You can easily hypothesize a biogenic origin – after all, these are deposits from the fossilized mud of an ancient lake. But you can easily hypothesize abiogenic ones, too. Mars has had plenty of volcanic activity over its history (Olympus Mons!), and carbonate rocks could have produced methane and other hydrocarbons under these conditions. And don’t forget that Mars, like all the other planets, surely had carbonaceous gunk, of the kind found in those meteors and comets, involved in its formation. We don’t know enough about the geology (and the geologic history) of Mars to say that the whole planet isn’t layered in low-level abiotic kerogen material if you dig a little. And given conditions near the Martian surface, the deeper you dig the better the chances you have of finding even more. It’s very much an open question, as open as it gets.
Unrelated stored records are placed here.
(* ===== verification/MembersSpec.v ===== *)
(** What the member operations promise under concurrency: the last-active-owner
    guarantee over every interleaving of identity operations, and the outcome of
    a password login. *)

From S2P Require Import Prelude GoStrings Uuids IdentityDB IdentityRun Members Discipline.
Local Open Scope Z_scope.

(** ** Ownership *)

Section ownership.
Context `{UuidLib, Postgres}.

(** [hh] has an active owner. *)
Definition owned (hh : Uuid) (d : DB) : Prop :=
  exists id r, members d !! id = Some r /\ m_household r = hh /\ m_role r = RoleOwner /\ m_active r = true.

(** Every member of [hh] in [d] is one in [d'], with the same role and activity. *)
Definition keeps (hh : Uuid) (d d' : DB) : Prop :=
  forall id r, members d !! id = Some r -> m_household r = hh ->
  exists r', members d' !! id = Some r' /\ m_household r' = hh /\
    m_role r' = m_role r /\ m_active r' = m_active r.

Lemma keeps_refl hh d : keeps hh d d.
Proof. intros id r Hid Hr. by exists r. Qed.

Lemma keeps_trans hh d1 d2 d3 : keeps hh d1 d2 -> keeps hh d2 d3 -> keeps hh d1 d3.
Proof.
  intros H12 H23 id r Hid Hr. destruct (H12 _ _ Hid Hr) as (r2 & Hid2 & Hr2 & ? & ?).
  destruct (H23 _ _ Hid2 Hr2) as (r3 & ? & ? & ? & ?). exists r3. split_and!; congruence.
Qed.

Lemma owned_keeps hh d d' : keeps hh d d' -> owned hh d -> owned hh d'.
Proof.
  intros Hk (id & r & Hid & Hr & Hro & Ha). destruct (Hk _ _ Hid Hr) as (r' & ? & ? & ? & ?).
  exists id, r'. split_and!; congruence.
Qed.

(** The household whose role or activity column a write may change. *)
Definition owner_write (w : write) : option Uuid :=
  match w with
  | WProfile hh _ _ _ _ | WActive hh _ _ _ => Some hh
  | _ => None
  end.

Definition member_insert (w : write) : bool := match w with WMember _ _ => true | _ => false end.

Lemma write_keeps hh w d : owner_write w <> Some hh -> keeps hh d (apply_write w d).
Proof.
  intros Hw id r Hid Hr. destruct w as [| |hh' id' ? ? ?|hh' id' ? ?|id' ? ? ?|? ?|? ? ?|? ?|?|? ? ?|? ?|?|? ?|? ?|? ?|?|? ? ?];
    simpl in *; try (by exists r); rewrite ?Hid; try (by exists r).
  - exists r. split_and!; try done. unfold insert_new. case_match; [done|].
    rewrite lookup_insert_ne; [done|congruence].
  - destruct (decide (id' = id)) as [->|Hne]; [|rewrite lookup_alter_ne by done; by exists r].
    rewrite lookup_alter_eq, Hid. simpl. eexists. split; [done|]. case_decide; [|done]. congruence.
  - destruct (decide (id' = id)) as [->|Hne]; [|rewrite lookup_alter_ne by done; by exists r].
    rewrite lookup_alter_eq, Hid. simpl. eexists. split; [done|]. case_decide; [|done]. congruence.
  - destruct (decide (id' = id)) as [->|Hne]; [|rewrite lookup_alter_ne by done; by exists r].
    rewrite lookup_alter_eq, Hid. simpl. by eexists.
Qed.

(** Updates of existing rows commute with rows added elsewhere. *)
Lemma write_mono hh w d d' :
  member_insert w = false -> keeps hh d d' -> keeps hh (apply_write w d) (apply_write w d').
Proof.
  intros Hw Hk. destruct w as [| |hh' id' ? ? ?|hh' id' ? ?|id' ? ? ?|? ?|? ? ?|? ?|?|? ? ?|? ?|?|? ?|? ?|? ?|?|? ? ?];
    simpl in *; try done;
    intros id r Hid Hr; simpl in *;
    (destruct (decide (id' = id)) as [->|Hne];
      [|rewrite lookup_alter_ne in * by done; by apply Hk]);
    rewrite lookup_alter_eq in *;
    destruct (members d !! id) as [r0|] eqn:Hid0; try done; simpl in Hid;
    injection Hid as <-;
    assert (m_household r0 = hh) as E0 by (by repeat case_decide);
    destruct (Hk id r0 Hid0 E0) as (r' & -> & Hr' & ? & ?); simpl;
    (eexists; split; [done|]); rewrite ?Hr', ?E0;
    repeat case_decide; simpl; split_and!; congruence.
Qed.

Lemma writes_keep hh ws d :
  Forall (fun w => owner_write w <> Some hh) ws -> keeps hh d (apply_writes ws d).
Proof.
  intros Hws. revert d. induction Hws as [|w ws Hw _ IH]; intros d; simpl; [apply keeps_refl|].
  eapply keeps_trans; [by apply write_keeps|apply IH].
Qed.

Lemma writes_mono hh ws d d' :
  Forall (fun w => member_insert w = false) ws -> keeps hh d d' ->
  keeps hh (apply_writes ws d) (apply_writes ws d').
Proof.
  intros Hws. revert d d'. induction Hws as [|w ws Hw _ IH]; intros d d' Hk; simpl; [done|].
  apply IH. by apply write_mono.
Qed.

(** The guard at work: no statement leaves [hh] without an active owner. *)
Lemma other_owner_stays hh id d w :
  other_active_owner d hh id = true ->
  (forall id' r, id' <> id -> members d !! id' = Some r -> members (apply_write w d) !! id' = Some r) ->
  owned hh (apply_write w d).
Proof.
  intros (id' & r & Hid' & Hr & Hne & Hro & Ha)%bool_decide_eq_true Hw.
  exists id', r. split_and!; auto.
Qed.

Lemma insert_row_writes {A} (checks : list (bool * call_error)) (a : A) w v ws :
  insert_row checks a w = Ok (v, ws) -> ws = [w].
Proof. unfold insert_row. intros E. destruct (List.find fst checks) as [[]|]; by simplify_eq. Qed.

Lemma one_row_writes b w v ws : one_row b w = Ok (v, ws) -> ws = [w] \/ ws = [].
Proof. unfold one_row. destruct b; intros E; simplify_eq; auto. Qed.
(** C4. Take any run of programs that follow the confirmation protocol ([guarded]; the
    MFA operations [BeginEnrollment], [ConfirmEnrollment], [VerifyLoginCode] and
    [Disenroll] do, by the lemmas above), however their calls interleave, fail or lose
    their replies, in which no statement deletes [m]'s enrolment: two [ConfirmEnrollment] calls never both answer with recovery
    codes; and once one has, the enrolment is confirmed and [m]'s codes on file are
    exactly the ten it answered with, each hashed under its salt. *)
Theorem confirm_single_winner `{UuidLib, Postgres, TotpLib, SecretCipher, PasswordHasher}
    (ps : gmap nat (P (list string))) (d : DB) (now : Z) (ms : list move) (m : Uuid) (p : nat)
    (hh : Uuid) (code : string) :
  (forall i c, ps !! i = Some c -> guarded m c) ->
  ps !! p = Some (ConfirmEnrollment m hh code) ->
  let '(tr, s) := run ms (start d now ps) in
  (forall i hh r, ~ Ev i (QDeleteMfa m hh) r ∈ tr) ->
  forall t raws, s_procs s !! p = Some (mkProc t (Ret (Ok raws))) ->
  confirmed m (s_db s) /\
  (exists l, length l = recoveryCodeCount /\ Forall2 hashed raws l /\ NoDup l.*1 /\
     forall id h, code_of m (s_db s) id = Some h <-> (id, h) ∈ l) /\
  forall q hh' code' t' raws', ps !! q = Some (ConfirmEnrollment m hh' code') ->
    s_procs s !! q = Some (mkProc t' (Ret (Ok raws'))) -> q = p.
Proof.
  intros Hps Hp. destruct (run ms (start d now ps)) as [tr s] eqn:Hrun. intros Hdel t raws Hend.
  assert (Forall (fun e => ~ deletes m e) tr) as Hd.
  { apply Forall_forall. intros [i c r] Hin [hh' ->]. by eapply Hdel. }
  pose proof (fun q hh' code' => confirm_pair ps d now ms m p q hh hh' code code' Hps Hp) as Hpair.
  rewrite Hrun in Hpair. simpl in Hpair.
  destruct (Hpair p hh code Hp Hd t t raws raws Hend Hend) as (_ & Hc & l & Hlen & Hl & Hnd & Hon).
  split; [done|]. split.
  - exists l. split_and!; try done. by rewrite <- (Forall2_length _ _ _ Hl).
  - intros q hh' code' t' raws' Hq Hendq. by destruct (Hpair q hh' code' Hq Hd t t' raws raws' Hend Hendq).
Qed.

(** ** Witness: two confirmations race, one is refused *)

Module ConfirmWitness.
Import HexUuid MembersWitness MfaWitness.

Definition unconfirmed_db : DB :=
  mkDB (households two_owners) (members two_owners)
    {[ uid 1 := mkMfa (uid 0) "secret" None None 0 0 ]} {[ uid 5 := mkCode (uid 1) "OLD" None 0 ]} ∅.
Definition confirmations : gmap nat (P (list string)) :=
  {[ 1%nat := ConfirmEnrollment (uid 1) (uid 0) "100"; 2%nat := ConfirmEnrollment (uid 1) (uid 0) "100" ]}.
Definition at_code (k : nat) : oracle := mkOracle Fine (uid k) demo_bytes.
Definition times (n : nat) (mv : move) : list move := repeat mv n.

(** Both have read the enrolment; the first takes the row lock, the second waits
    for it until the first has committed. *)
Definition race : list move :=
  times 23 (Run 2 (at_code 0)) ++ times 24 (Run 1 (at_code 0)) ++ times 3 (Run 2 (at_code 0)) ++
  times 2 (Run 1 (at_code 0)) ++ (seq 6 10 ≫= fun k => times 2 (Run 1 (at_code k))) ++
  times 2 (Run 1 (at_code 0)) ++ times 2 (Run 2 (at_code 0)).

Definition outcome (i : nat) : option (result identity_error (list string)) :=
  match s_procs (run race (start unconfirmed_db demo_now confirmations)).2 !! i with
  | Some (mkProc None (Ret r)) => Some r
  | _ => None
  end.

Example race_outcomes :
  (is_ok <$> outcome 1) = Some true /\ outcome 2 = Some (Err ErrMFAAlreadyEnrolled).
Proof. vm_compute. done. Qed.

Lemma outcome_end i raws :
  outcome i = Some (Ok raws) ->
  s_procs (run race (start unconfirmed_db demo_now confirmations)).2 !! i = Some (mkProc None (Ret (Ok raws))).
Proof. unfold outcome. destruct (s_procs _ !! i) as [[[t|] [r|c k]]|]; naive_solver. Qed.

Definition erases (c : call) : bool := match c with QDeleteMfa _ _ => true | _ => false end.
There’s another interesting Martian observation that might bear on all this: for many years now, it’s been clear that there actually is methane in the Martian atmosphere. Not much – but you wonder why there’s any at all, because the planet’s gravity is not sufficient to hold it. Neither is ours, but the methane in Earth’s atmosphere is apparently mostly biogenic (from microorganisms) and being continually replenished. Is that a steady supply on Mars?
If this is coming only from surface rocks, you wonder if it would have dissipated by now – and if it’s coming from deeper reservoirs, that would be pretty interesting, too (Thomas Gold would presumably have loved to have heard about these observations, but he died right about the time they were being confirmed, I believe). The latest results (ground observations from Curiosity again) show that the methane levels have a strong, reproducible seasonal variation at Gale crater, and it’s larger than you can probably explain by variations atmospheric pressure throughout the year. What’s more, there are occasional “plumes” of higher concentration. Overall, this suggests small reservoirs of the gas are being released steadily, but in bursts. The seasonal variation may well be increased sunlight heating the Martian dust, or it could be something else. And the origin of this methane is. . .another extremely open question. We’re at a very interesting, wide-open, tense time in the history of our attempts to answer the question of extraterrestrial life. Personally, I am extremely happy to be living though it!